**WHAT YOU WILL DO**
Reproduce, please, only the lines from the first line below to the line containing "(SessionRecorder._thor_red r) / rate", inclusive.

**Collected data entries**

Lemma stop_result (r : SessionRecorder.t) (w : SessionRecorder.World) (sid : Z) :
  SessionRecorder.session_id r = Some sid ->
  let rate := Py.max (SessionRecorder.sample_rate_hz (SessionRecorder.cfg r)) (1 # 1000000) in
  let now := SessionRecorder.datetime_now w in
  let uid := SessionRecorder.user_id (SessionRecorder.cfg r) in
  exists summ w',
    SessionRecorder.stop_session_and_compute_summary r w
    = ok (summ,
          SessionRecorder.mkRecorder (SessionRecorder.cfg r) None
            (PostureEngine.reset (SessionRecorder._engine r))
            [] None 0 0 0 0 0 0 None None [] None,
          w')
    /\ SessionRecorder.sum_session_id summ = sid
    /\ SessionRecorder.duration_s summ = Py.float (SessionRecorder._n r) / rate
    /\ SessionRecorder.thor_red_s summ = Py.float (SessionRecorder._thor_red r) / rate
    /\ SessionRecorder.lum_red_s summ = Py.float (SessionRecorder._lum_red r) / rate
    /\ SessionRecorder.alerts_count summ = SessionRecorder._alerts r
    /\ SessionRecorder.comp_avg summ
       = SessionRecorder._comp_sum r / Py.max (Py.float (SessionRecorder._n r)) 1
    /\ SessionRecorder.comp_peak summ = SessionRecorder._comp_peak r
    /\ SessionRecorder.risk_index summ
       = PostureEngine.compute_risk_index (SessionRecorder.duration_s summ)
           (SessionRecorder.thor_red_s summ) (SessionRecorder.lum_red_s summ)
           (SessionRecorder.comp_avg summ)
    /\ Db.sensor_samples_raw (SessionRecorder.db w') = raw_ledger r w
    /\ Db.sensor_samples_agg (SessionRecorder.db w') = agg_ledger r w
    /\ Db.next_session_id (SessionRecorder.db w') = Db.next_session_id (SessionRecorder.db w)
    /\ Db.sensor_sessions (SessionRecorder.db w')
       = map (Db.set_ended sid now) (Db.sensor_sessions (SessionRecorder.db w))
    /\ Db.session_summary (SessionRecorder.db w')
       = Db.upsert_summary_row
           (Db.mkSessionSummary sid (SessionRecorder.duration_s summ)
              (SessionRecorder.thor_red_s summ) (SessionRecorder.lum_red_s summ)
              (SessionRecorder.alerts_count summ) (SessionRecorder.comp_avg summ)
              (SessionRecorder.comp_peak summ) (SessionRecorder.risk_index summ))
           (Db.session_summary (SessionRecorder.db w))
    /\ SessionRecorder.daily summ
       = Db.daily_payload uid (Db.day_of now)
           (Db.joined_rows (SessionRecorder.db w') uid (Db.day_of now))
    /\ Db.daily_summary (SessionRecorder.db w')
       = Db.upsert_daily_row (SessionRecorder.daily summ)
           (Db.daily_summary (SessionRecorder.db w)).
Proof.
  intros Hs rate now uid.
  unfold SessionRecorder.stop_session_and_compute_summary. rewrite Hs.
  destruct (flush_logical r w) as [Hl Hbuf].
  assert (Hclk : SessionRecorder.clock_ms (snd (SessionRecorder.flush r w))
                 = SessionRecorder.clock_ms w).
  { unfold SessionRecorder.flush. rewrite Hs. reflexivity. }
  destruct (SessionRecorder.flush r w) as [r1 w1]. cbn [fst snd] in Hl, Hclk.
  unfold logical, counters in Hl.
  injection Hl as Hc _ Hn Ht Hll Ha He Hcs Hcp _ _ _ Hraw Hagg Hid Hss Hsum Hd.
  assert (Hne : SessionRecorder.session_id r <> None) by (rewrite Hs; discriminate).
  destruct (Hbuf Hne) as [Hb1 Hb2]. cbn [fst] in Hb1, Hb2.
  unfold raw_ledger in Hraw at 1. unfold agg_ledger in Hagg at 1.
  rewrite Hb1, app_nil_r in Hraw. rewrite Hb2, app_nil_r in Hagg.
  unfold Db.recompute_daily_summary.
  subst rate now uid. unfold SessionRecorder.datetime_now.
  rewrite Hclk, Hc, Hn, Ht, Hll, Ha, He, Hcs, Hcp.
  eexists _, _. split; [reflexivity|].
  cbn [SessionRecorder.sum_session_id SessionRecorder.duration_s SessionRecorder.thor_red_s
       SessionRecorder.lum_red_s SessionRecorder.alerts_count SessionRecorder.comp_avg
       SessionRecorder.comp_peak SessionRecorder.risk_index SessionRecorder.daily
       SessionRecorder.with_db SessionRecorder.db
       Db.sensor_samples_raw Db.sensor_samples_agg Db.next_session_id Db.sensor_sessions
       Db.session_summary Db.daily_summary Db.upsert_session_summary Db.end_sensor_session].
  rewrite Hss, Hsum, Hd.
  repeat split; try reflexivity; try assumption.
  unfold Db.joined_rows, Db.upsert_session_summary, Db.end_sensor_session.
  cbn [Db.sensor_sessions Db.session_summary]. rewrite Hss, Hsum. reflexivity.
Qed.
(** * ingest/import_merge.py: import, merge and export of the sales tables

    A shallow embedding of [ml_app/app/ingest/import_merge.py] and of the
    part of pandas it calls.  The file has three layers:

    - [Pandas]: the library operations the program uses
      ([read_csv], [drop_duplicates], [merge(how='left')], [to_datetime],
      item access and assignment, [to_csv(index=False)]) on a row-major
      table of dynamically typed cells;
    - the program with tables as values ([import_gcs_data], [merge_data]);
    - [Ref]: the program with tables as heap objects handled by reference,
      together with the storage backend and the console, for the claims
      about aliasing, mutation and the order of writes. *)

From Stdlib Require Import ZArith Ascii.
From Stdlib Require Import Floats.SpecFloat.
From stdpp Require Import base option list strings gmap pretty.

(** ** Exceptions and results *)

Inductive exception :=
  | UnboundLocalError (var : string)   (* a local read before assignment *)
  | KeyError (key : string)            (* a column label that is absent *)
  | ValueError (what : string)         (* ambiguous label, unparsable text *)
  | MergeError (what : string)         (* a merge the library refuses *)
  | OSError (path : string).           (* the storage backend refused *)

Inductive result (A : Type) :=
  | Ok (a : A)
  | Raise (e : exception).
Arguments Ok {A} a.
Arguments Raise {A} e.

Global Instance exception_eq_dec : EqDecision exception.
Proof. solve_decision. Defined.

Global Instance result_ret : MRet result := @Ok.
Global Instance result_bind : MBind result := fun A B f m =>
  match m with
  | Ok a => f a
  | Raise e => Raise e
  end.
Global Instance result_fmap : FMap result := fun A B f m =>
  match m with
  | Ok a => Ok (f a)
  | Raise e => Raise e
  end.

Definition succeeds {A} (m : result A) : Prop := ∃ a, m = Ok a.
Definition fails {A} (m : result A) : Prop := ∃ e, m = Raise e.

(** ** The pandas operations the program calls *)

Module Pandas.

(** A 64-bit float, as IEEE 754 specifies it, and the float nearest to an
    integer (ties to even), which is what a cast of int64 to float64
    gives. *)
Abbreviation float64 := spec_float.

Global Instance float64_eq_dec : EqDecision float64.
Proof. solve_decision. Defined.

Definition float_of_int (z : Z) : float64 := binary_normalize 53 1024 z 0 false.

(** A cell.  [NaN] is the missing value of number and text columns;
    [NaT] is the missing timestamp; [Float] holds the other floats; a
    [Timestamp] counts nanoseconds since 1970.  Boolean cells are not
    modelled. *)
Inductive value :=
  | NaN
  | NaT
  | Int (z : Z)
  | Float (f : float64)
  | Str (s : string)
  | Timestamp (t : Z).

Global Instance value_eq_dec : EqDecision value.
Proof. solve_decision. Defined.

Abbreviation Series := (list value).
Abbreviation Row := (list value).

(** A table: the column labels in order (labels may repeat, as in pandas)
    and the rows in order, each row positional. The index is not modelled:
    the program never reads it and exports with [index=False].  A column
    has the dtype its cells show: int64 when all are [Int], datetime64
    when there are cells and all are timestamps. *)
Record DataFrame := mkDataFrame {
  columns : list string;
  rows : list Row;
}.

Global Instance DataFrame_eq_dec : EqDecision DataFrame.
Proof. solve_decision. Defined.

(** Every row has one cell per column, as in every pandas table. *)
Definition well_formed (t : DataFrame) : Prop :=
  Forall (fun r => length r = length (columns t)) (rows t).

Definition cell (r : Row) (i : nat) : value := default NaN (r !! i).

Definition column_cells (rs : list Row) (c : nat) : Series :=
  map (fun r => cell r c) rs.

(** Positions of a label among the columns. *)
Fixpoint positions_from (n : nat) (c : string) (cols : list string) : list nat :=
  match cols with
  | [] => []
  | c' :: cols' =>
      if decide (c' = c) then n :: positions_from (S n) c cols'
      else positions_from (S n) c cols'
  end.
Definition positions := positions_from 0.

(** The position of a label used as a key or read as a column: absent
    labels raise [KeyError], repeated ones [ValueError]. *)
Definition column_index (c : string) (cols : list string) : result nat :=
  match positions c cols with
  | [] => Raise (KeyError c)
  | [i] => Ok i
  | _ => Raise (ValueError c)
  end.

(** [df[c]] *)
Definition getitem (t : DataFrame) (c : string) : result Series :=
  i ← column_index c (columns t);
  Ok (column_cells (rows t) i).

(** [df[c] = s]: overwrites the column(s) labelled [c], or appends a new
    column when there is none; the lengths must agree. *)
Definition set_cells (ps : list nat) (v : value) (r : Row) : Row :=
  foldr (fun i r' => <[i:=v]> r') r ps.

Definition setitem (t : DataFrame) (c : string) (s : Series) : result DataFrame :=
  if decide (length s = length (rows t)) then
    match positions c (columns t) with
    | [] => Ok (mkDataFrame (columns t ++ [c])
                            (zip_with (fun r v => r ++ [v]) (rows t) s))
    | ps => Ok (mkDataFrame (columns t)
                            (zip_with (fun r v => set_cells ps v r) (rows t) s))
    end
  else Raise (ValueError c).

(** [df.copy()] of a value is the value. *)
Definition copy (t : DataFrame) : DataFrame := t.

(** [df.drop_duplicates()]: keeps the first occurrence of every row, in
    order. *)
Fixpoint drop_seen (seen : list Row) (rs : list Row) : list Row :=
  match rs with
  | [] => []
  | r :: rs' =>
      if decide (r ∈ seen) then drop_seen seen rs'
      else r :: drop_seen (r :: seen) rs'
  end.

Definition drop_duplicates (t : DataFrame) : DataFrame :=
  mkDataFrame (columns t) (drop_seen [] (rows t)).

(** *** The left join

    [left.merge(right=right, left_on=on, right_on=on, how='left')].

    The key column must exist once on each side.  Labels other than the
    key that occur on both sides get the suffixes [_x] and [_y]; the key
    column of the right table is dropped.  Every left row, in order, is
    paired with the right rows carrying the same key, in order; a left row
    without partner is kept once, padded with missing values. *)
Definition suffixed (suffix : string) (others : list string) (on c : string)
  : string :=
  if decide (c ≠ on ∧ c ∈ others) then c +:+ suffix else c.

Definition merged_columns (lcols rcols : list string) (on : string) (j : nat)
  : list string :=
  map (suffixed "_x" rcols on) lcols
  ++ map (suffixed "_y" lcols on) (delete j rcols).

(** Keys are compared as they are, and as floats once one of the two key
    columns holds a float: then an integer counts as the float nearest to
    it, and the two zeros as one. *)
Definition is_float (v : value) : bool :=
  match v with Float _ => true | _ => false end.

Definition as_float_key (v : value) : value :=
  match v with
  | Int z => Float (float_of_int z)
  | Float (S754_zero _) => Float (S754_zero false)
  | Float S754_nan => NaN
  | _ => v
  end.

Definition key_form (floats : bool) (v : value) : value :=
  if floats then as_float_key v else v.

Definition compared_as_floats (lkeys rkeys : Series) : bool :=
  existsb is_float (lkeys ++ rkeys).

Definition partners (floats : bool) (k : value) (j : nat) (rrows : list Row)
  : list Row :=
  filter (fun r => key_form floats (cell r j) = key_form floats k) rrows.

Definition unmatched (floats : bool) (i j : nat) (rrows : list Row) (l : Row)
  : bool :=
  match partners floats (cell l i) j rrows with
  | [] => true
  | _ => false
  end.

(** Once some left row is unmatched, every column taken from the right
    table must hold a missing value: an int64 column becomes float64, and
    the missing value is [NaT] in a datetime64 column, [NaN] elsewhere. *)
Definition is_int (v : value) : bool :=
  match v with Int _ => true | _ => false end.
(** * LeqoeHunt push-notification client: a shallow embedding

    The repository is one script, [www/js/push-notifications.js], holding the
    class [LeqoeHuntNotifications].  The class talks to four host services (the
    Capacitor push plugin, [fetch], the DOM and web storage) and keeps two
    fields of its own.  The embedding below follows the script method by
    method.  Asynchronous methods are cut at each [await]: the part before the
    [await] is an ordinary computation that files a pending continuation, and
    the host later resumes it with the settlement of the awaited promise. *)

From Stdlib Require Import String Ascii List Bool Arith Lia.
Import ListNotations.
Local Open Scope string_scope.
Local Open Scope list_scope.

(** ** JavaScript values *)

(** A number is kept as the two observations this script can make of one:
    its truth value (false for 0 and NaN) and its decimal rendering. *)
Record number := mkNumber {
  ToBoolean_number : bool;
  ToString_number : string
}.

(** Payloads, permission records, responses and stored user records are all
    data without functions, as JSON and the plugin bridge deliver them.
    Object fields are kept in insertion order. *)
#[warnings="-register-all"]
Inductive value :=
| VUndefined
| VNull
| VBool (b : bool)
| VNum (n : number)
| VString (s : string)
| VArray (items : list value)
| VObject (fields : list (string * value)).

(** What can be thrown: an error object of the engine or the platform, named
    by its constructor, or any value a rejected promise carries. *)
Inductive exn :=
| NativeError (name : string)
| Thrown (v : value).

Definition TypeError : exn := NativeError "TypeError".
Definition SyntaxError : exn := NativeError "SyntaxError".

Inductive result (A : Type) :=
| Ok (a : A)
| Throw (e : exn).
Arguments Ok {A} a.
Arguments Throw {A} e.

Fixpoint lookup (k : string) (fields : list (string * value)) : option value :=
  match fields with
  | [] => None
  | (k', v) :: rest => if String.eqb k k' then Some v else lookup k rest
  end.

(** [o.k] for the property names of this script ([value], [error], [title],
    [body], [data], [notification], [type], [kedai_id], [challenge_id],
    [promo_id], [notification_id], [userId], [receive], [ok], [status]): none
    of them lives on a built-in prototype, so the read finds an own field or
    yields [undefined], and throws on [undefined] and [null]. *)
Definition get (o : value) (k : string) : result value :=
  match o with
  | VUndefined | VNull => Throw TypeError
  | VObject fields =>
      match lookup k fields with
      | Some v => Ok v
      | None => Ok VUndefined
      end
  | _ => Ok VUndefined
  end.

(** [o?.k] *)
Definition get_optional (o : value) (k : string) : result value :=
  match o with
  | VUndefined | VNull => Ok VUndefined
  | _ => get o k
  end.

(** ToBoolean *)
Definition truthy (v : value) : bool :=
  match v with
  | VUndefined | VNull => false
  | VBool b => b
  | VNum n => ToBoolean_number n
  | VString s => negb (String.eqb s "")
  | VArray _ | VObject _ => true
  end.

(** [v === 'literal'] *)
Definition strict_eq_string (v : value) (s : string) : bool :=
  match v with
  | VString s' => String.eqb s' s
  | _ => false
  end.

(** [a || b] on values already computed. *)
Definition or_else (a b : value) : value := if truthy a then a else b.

**TASK OUTPUT**
Lemma stop_result (r : SessionRecorder.t) (w : SessionRecorder.World) (sid : Z) :
  SessionRecorder.session_id r = Some sid ->
  let rate := Py.max (SessionRecorder.sample_rate_hz (SessionRecorder.cfg r)) (1 # 1000000) in
  let now := SessionRecorder.datetime_now w in
  let uid := SessionRecorder.user_id (SessionRecorder.cfg r) in
  exists summ w',
    SessionRecorder.stop_session_and_compute_summary r w
    = ok (summ,
          SessionRecorder.mkRecorder (SessionRecorder.cfg r) None
            (PostureEngine.reset (SessionRecorder._engine r))
            [] None 0 0 0 0 0 0 None None [] None,
          w')
    /\ SessionRecorder.sum_session_id summ = sid
    /\ SessionRecorder.duration_s summ = Py.float (SessionRecorder._n r) / rate
    /\ SessionRecorder.thor_red_s summ = Py.float (SessionRecorder._thor_red r) / rate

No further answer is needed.